Bacterial Physiology: CL is essential for optimal bacterial and mitochondrial stability and function .
Evolutionary Insights: Studies on E. coli O157:H7 have provided insights into the evolution of this strain from its O55:H7 ancestor, including changes in gene content and mutation rates .
Pathogenicity: Certain E. coli isolates, including O17:K52:H18, are associated with extraintestinal infections, highlighting the clinical relevance of understanding their virulence factors and metabolic pathways .
Commercial Availability: Recombinant Escherichia coli O17:K52:H18 Cardiolipin synthase (cls) is available for purchase for ELISA assays .
KEGG: eum:ECUMN_1546
Cardiolipin synthase is an essential enzyme that catalyzes the final step in cardiolipin biosynthesis, a unique phospholipid critical for bacterial membrane stability and function . In E. coli, the cls gene encodes cardiolipin synthase, which synthesizes cardiolipin from two molecules of phosphatidylglycerol . This synthesis process differs mechanistically between prokaryotes and eukaryotes, with bacteria utilizing a condensation reaction between phosphatidylglycerol molecules . Cardiolipin contributes to membrane integrity, osmotic stability, and supports various membrane-associated functions including energy metabolism and protein complex formation. The unique tetraacyl structure with two phosphate groups distinguishes cardiolipin from other membrane lipids, suggesting specialized roles in bacterial membrane functions .
The final step in cardiolipin biosynthesis is catalyzed by cardiolipin synthase in both prokaryotes and eukaryotes, but the mechanisms differ significantly between these domains of life . In prokaryotes like E. coli, cardiolipin synthesis occurs via a phosphatidyl transfer reaction where one phosphatidylglycerol transfers its phosphatidyl group to another phosphatidylglycerol molecule, resulting in cardiolipin and glycerol . This reaction is catalyzed by a bacterial-type cardiolipin synthase encoded by the cls gene .
Several genetic approaches can be employed to study cls gene function in E. coli:
Gene disruption: The cls gene can be disrupted by either insertion of or replacement with a selectable marker gene (such as a kanamycin-resistance gene) followed by exchange with the homologous chromosomal region . Confirmation of proper disruption requires Southern blot hybridization and transductional linkage analysis .
Complementation studies: Introducing a plasmid carrying an intact cls gene into cls-deficient strains can restore normal growth and cardiolipin synthesis, confirming the specific role of the cls gene product .
Conditional expression systems: For essential genes or to study phenotypic effects, conditional expression systems using inducible promoters can allow controlled expression of the cls gene.
Site-directed mutagenesis: Creating specific mutations in the cls gene can help identify critical residues for enzyme function and substrate specificity.

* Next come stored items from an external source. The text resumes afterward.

(* ===== verification/FileSys.v ===== *)
(** * FileSys: the file system and the file streams the program uses

    None of this is code of the repository: it is what [tftpDataMgrFile.cpp]
    relies on. Paths are the strings of [std::experimental::filesystem::path];
    the file system is an interface ([FileSystem]: operations, [FsLaws]: what
    the program relies on) with an in-memory instance, and [std::ifstream] and
    [std::ofstream] are state machines over it, as C++17 describes them.

    Stream buffers are not modelled: an accepted write is visible at once, and an
    error the buffer reports late is an error of [fs_close]. *)

From Stdlib Require Import Strings.Byte.
From S2P Require Import Prelude Common.

(** ** Paths *)

Abbreviation path := bytes.

(** What a system call sees of a path: [c_str()]. *)
Definition c_str (p : path) : bytes := until_zero p.

(** The text after the last slash, and the text up to and with it. *)
Fixpoint path_split (p : path) : path * path :=
  match p with
  | [] => ([], [])
  | c :: p' =>
      let '(d, f) := path_split p' in
      if bool_decide (d = []) then
        if bool_decide (c = x2f) then ([c], f) else ([], c :: f)
      else (c :: d, f)
  end.

Definition path_filename (p : path) : path := snd (path_split p).
Definition remove_filename (p : path) : path := fst (path_split p).

(** [a /= p] (of the file system TS): a slash is added unless one is there. *)
Definition starts_slash (p : path) : bool :=
  match p with c :: _ => bool_decide (c = x2f) | [] => false end.

Definition ends_slash (p : path) : bool := bool_decide (list.last p = Some x2f).

Definition path_append (a p : path) : path :=
  if bool_decide (a = []) || ends_slash a || bool_decide (p = []) || starts_slash p
  then a ++ p else a ++ str "/" ++ p.

(** A text cut before its last dot. *)
Fixpoint split_dot (f : bytes) : option (bytes * bytes) :=
  match f with
  | [] => None
  | c :: f' =>
      match split_dot f' with
      | Some (s, e) => Some (c :: s, e)
      | None => if bool_decide (c = x2e) then Some ([], f) else None
      end
  end.

Definition is_dots (f : bytes) : bool :=
  bool_decide (f = str ".") || bool_decide (f = str "..").

Definition extension (p : path) : path :=
  let f := path_filename p in
  if is_dots f then [] else
  match split_dot f with Some (_, e) => e | None => [] end.

(** [replace_extension] with the empty path, and [replace_filename]. *)
Definition drop_extension (p : path) : path :=
  let f := path_filename p in
  if is_dots f then p else
  match split_dot f with Some (s, _) => remove_filename p ++ s | None => p end.
Lemma read_past_file m w d rng pos :
  file_reading m w d → size d < pos < 2 ^ 63 →
  ∃ m', read m w rng pos = Ok (m', rng, size d - pos, []) ∧ file_reading m' w d.
Proof.
  intros (Hr & Ho & Hf & He & Hc & Hs) Hp. pose proof (size_nonneg d). unfold read.
  rewrite bool_decide_false by (by rewrite Hr; auto). rewrite Ho, Hs.
  rewrite swrap_small by lia. rewrite (proj2 (Z.leb_gt (2 ^ 63) _)) by lia.
  rewrite (proj2 (Z.ltb_ge 0 _)) by lia. eexists. split; [done|].
  unfold tellg, seekg. rewrite Hf. destruct (m_file_in m); simpl in *; subst.
  destruct (_ =? pos); [by split_and!|]. rewrite (proj2 (Z.ltb_ge pos 0)) by lia.
  by split_and!.
Qed.

Lemma init_writing_writes m w name m' w' errs :
  m_request_type m = SrvReq.write → m_set_error m = true →
  init_writing m w name = Ok (m', w', true, errs) →
  errs = [] ∧ file_writing m' w' [] ∧
  m_filename m' = path_append (get_root_dir (m_settings m)) name ∧
  out_path (m_file_out m') = c_str (m_filename m') ∧
  exists_ w (m_filename m') = Ok false.
Proof.
  unfold init_writing. intros Hr Hs E. apply bind_Ok in E as (ex & Hex & E).
  destruct ex; [done|]. unfold out_open_file in E.
  destruct (fs_create _ _) as [w1|] eqn:Hc; simplify_eq/=.
  apply create_empty in Hc. by split_and!.
Qed.
(* ===== verification/SessionRead.v ===== *)
(** * SessionRead: a read request delivers the file

    The execution of [run] of [tftpSession.cpp] for a read request with a window
    of one block and a client that acknowledges every block: what is sent are
    the blocks of the file in order, and the session ends after the last one.
    Between a block and its acknowledgement any number of other datagrams and
    empty polls may come. The data manager is any that keeps [DataMgrLaws]. *)

From Stdlib Require Import Strings.Byte.
From S2P Require Import Prelude Common SmBuf Options Regex Addr Settings Base.
From S2P Require Import FileSys DataMgr DataMgrFile SmBufEx Session SessionPackets SessionSafety.

(** ** The blocks of a file *)

Definition block (d : bytes) (bs k : Z) : bytes := slice d ((k - 1) * bs) bs.

(** The last block is the first that is not full. *)
Definition block_count (d : bytes) (bs : Z) : nat := Z.to_nat (size d / bs + 1).

Definition blocks (d : bytes) (bs k : Z) (n : nat) : list bytes :=
  map (λ i : nat, block d bs (k + Z.of_nat i)) (seq 0 n).

Definition data_packets (d : bytes) (bs k : Z) (n : nat) : list bytes :=
  map (λ i : nat, data_packet (k + Z.of_nat i) (block d bs (k + Z.of_nat i))) (seq 0 n).

Lemma slice_add d off n k :
  0 ≤ off → 0 ≤ n → 0 ≤ k → slice d off (n + k) = slice d off n ++ slice d (off + n) k.
Proof.
  intros. unfold slice. rewrite !Z2Nat.inj_add by lia.
  rewrite <-drop_drop, <-take_take_drop. done.
Qed.

Lemma blocks_concat d bs k n :
  0 ≤ bs → 1 ≤ k → concat (blocks d bs k n) = slice d ((k - 1) * bs) (Z.of_nat n * bs).
Proof.
  intros Hbs Hk. induction n as [|n IH]; [done|].
  unfold blocks in *. rewrite seq_S, map_app, concat_app, IH. cbn [map concat].
  rewrite app_nil_r. replace (Z.of_nat (S n) * bs) with (Z.of_nat n * bs + bs) by lia.
  rewrite slice_add by nia. f_equal. unfold block. f_equal. lia.
Qed.

Lemma blocks_all d bs :
  0 < bs → concat (blocks d bs 1 (block_count d bs)) = d.
Proof.
  intros Hbs. rewrite blocks_concat by lia. unfold slice, block_count.
  pose proof (size_nonneg d). pose proof (Z.div_pos (size d) bs ltac:(lia) Hbs).
  pose proof (Z.mul_succ_div_gt (size d) bs Hbs). unfold size in *.
  rewrite Z2Nat.id by lia. rewrite take_ge; [done|]. rewrite length_drop. nia.
Qed.

(** ** Schedules *)

(** Something that is not a packet with opcode [op] of the client, in time. *)
Definition noise (op : Z) (o : Options) (cl : Addr) (t0 : Z) (t : tick) : Prop :=
  now t - t0 < timeout o + 1 ∧
  (rx t = RxAgain ∨
   ∃ d from, rx t = RxPkt d from ∧
             (eqb from cl = false ∨ rx_op_of (delivered d) ≠ op)).

(** Sending a packet, waiting, and the acknowledgement of block [k]. *)
Record exchange := { ex_send : tick; ex_noise : list tick; ex_ack : tick }.

Definition ex_ticks (e : exchange) : list tick := ex_send e :: ex_noise e ++ [ex_ack e].

Definition acked (cl : Addr) (k : Z) (t : tick) : Prop :=
  ∃ from, rx t = RxPkt (ack_packet k) from ∧ eqb from cl = true.

Definition exchange_ok (o : Options) (cl : Addr) (k : Z) (e : exchange) : Prop :=
  Forall (noise 4 o cl (now (ex_send e))) (ex_noise e) ∧ acked cl k (ex_ack e).

(** The exchanges of the blocks from [k] on. *)
Fixpoint exchanges_ok (o : Options) (cl : Addr) (k : Z) (es : list exchange) : Prop :=
  match es with
  | [] => True
  | e :: es => exchange_ok o cl k e ∧ exchanges_ok o cl (k + 1) es
  end.

Section read.
Context {W M : Type} `{DataMgrLaws W M}.
Implicit Types (s : Session M) (w : W) (r : run_st W M).

(** [r'] is [r] with another packet in the buffer. *)
Definition same_but_buffer r r' : Prop :=
  ∃ b, run_buf b ∧ r' = {| ses := ses r; world := world r;
                           loc := with_buffer (loc r) b; sent := sent r |}.

(** The receiving states and the opcode each waits for. *)
Definition waits_for r (op : Z) : Prop :=
  (stat_ (ses r) = State.ack_rx ∧ op = 4) ∨ (stat_ (ses r) = State.data_rx ∧ op = 3).

Lemma wait_noise r op t :
  waits_for r op → run_buf (local_buf (loc r)) → timeout (opt_ (ses r)) ≠ INT_MAX →
  noise op (opt_ (ses r)) (cl_addr_ (ses r)) (oper_time_ (loc r)) t →
  ∃ r', step r t = Ok r' ∧ same_but_buffer r r'.
Proof.
  intros Hst Hb Hto [Htime Hrx]. unfold step, step_ack_rx, step_data_rx.
  assert (∃ b, run_buf b ∧ receive_no_wait (ses r) (world r) (local_buf (loc r)) t
    = Ok (ses r, world r, b, TripleResult.nop)) as (b & Hb' & E).
  { destruct Hrx as [Hrx|(d & from & Hrx & Hd)].
    - exists (local_buf (loc r)). split; [done|]. unfold receive_no_wait. by rewrite Hrx.
    - destruct (receive_packet (ses r) (world r) (local_buf (loc r)) t d from Hb Hrx)
        as (b & (Hb' & _) & E). exists b. split; [done|]. rewrite E.
      destruct (eqb from _) eqn:Ef; [|done]. destruct Hd as [|Hd]; [done|].
      destruct Hst as [[-> ->]|[-> ->]]; cbn [negb];
        rewrite (proj2 (Z.eqb_neq _ _) Hd); cbn [andb].
      + rewrite (bool_decide_false (State.ack_rx = State.data_rx)) by done.
        by rewrite andb_false_r.
      + rewrite (bool_decide_false (State.data_rx = State.ack_rx)) by done.
        by rewrite andb_false_r. }
  exists {| ses := ses r; world := world r; loc := with_buffer (loc r) b; sent := sent r |}.
  split; [|by exists b].
  destruct Hst as [[-> _]|[-> _]]; rewrite E; cbn [mbind outcome_bind];
    unfold timeout_pass; rewrite (proj2 (Z.eqb_neq _ _)) by done;
    cbn [mbind outcome_bind oper_time_ with_buffer];
    by rewrite (proj2 (Z.ltb_lt _ _)) by done.
Qed.

Lemma wait_noises r op ts :
  waits_for r op → run_buf (local_buf (loc r)) → timeout (opt_ (ses r)) ≠ INT_MAX →
  Forall (noise op (opt_ (ses r)) (cl_addr_ (ses r)) (oper_time_ (loc r))) ts →
  ∃ r', run_loop r ts = Ok r' ∧ same_but_buffer r r'.
Proof.
  intros Hst Hb Hto Hts. revert r Hst Hb Hto Hts.
  induction ts as [|t ts IH]; intros r Hst Hb Hto Hts.
  - exists r. split; [cbn [run_loop]; by destruct (is_finished _)|].
    exists (local_buf (loc r)). split; [done|]. by destruct r as [? ? [] ?].
  - apply Forall_cons_iff in Hts as [Ht Hts].
    destruct (wait_noise r op t Hst Hb Hto Ht) as (r1 & E1 & b1 & Hb1 & ->).
    rewrite run_loop_cons by (destruct Hst as [[-> _]|[-> _]]; done).
    rewrite E1. cbn [mbind outcome_bind].
    destruct (IH {| ses := ses r; world := world r; loc := with_buffer (loc r) b1;
                    sent := sent r |}) as (r' & E & b & Hb' & ->); try done.
    eexists. split; [exact E|]. by exists b.
Qed.

Lemma blk_num_local_mod s : blk_num_local s = stage_ s `mod` 2 ^ 16.
Proof. unfold blk_num_local. change 0xFFFF with (Z.ones 16). by apply Z.land_ones. Qed.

In E. coli, cls gene disruption results in undetectable cardiolipin synthase activity, although cells remain viable with reduced growth rates and final culture densities compared to wild-type strains . This viability despite cls disruption suggests that while the cls gene provides growth advantages, it may not be absolutely essential under standard laboratory conditions.
Reliable measurement of cardiolipin synthase activity in E. coli typically employs biochemical assays with appropriate controls. The following methodological approaches are recommended:
In vitro enzyme assays: Using purified or partially purified enzyme preparations, cardiolipin synthase activity can be measured by monitoring the conversion of phosphatidylglycerol to cardiolipin . This typically involves radiolabeled substrates (such as 32P-labeled phosphatidylglycerol) and thin-layer chromatography (TLC) separation of products.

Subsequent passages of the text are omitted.